[[ Records provided open ]]

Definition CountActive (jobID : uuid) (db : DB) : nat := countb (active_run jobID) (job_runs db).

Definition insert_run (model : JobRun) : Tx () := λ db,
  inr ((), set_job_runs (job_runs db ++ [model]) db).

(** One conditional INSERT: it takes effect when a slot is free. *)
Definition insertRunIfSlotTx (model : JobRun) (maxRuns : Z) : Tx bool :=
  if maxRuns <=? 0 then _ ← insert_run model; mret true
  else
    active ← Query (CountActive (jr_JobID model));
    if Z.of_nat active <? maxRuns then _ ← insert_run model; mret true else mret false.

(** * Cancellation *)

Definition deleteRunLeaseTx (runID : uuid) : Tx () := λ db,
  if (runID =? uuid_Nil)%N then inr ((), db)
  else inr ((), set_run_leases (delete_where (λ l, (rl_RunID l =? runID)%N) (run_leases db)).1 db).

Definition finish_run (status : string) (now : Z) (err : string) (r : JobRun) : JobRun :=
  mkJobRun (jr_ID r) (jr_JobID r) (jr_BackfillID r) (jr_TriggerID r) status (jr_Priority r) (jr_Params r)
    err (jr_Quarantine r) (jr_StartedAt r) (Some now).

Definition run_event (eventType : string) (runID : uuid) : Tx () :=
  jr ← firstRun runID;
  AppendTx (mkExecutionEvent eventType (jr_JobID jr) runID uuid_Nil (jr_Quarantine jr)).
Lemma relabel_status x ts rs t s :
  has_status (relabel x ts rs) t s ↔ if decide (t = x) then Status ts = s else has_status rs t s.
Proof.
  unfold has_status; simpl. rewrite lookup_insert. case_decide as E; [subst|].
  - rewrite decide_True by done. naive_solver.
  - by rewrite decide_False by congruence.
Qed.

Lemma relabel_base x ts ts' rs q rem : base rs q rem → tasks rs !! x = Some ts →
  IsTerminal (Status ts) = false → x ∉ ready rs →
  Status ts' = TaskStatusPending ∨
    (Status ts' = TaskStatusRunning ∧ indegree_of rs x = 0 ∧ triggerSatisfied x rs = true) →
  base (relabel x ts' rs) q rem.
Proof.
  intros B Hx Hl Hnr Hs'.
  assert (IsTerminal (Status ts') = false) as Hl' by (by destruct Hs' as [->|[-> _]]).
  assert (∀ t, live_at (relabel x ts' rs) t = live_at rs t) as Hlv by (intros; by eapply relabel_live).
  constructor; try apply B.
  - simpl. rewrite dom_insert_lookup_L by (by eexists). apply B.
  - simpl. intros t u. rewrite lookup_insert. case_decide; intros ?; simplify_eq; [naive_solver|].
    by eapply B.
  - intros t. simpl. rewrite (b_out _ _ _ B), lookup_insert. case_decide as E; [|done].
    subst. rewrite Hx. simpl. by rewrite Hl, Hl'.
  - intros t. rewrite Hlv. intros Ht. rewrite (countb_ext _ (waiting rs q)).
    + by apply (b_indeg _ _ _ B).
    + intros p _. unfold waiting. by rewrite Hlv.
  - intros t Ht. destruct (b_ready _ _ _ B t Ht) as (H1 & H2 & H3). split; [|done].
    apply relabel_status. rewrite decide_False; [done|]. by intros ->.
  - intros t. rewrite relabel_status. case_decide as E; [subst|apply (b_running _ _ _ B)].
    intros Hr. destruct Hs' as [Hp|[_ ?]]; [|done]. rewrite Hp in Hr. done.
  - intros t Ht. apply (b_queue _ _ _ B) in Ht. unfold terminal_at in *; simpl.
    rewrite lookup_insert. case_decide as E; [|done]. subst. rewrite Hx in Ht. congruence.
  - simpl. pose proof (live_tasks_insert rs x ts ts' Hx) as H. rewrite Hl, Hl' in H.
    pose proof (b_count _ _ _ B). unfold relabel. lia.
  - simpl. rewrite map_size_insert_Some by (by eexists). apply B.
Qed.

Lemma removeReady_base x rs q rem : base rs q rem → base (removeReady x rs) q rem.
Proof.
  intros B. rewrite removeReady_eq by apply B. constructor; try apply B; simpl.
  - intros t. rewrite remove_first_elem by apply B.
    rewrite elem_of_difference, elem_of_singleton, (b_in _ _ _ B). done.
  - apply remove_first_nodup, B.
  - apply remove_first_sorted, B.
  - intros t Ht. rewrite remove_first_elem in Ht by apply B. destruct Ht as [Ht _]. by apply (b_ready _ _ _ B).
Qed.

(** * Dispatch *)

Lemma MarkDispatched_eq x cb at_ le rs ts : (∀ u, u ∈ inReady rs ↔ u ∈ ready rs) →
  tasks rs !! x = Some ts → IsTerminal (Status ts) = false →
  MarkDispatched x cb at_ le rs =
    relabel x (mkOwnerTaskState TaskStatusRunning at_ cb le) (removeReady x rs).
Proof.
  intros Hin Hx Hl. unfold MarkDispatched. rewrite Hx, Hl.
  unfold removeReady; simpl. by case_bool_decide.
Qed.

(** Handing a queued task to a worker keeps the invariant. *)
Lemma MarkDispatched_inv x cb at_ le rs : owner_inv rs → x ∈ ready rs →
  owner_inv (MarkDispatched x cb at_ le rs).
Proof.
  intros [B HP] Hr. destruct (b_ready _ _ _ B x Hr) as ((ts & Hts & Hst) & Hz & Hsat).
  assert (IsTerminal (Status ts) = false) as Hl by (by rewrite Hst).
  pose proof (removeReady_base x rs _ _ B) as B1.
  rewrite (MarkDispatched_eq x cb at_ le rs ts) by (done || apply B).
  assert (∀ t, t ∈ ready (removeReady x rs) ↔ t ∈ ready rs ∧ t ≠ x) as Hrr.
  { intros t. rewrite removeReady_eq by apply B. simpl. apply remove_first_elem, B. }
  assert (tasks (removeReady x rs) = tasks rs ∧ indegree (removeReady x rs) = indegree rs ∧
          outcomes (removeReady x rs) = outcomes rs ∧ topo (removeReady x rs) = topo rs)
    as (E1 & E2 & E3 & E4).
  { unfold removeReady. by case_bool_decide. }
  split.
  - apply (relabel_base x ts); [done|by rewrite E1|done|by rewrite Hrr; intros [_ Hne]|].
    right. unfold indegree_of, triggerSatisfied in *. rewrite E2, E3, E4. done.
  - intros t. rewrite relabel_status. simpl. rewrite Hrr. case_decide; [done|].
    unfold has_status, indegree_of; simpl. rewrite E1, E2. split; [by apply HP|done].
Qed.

[[ Records provided closed ]]

Work instruction: Looking at the records above, which lines contain "split"? Copy those lines.

Your response:
  - intros t Ht. destruct (b_ready _ _ _ B t Ht) as (H1 & H2 & H3). split; [|done].
  split.
    unfold has_status, indegree_of; simpl. rewrite E1, E2. split; [by apply HP|done].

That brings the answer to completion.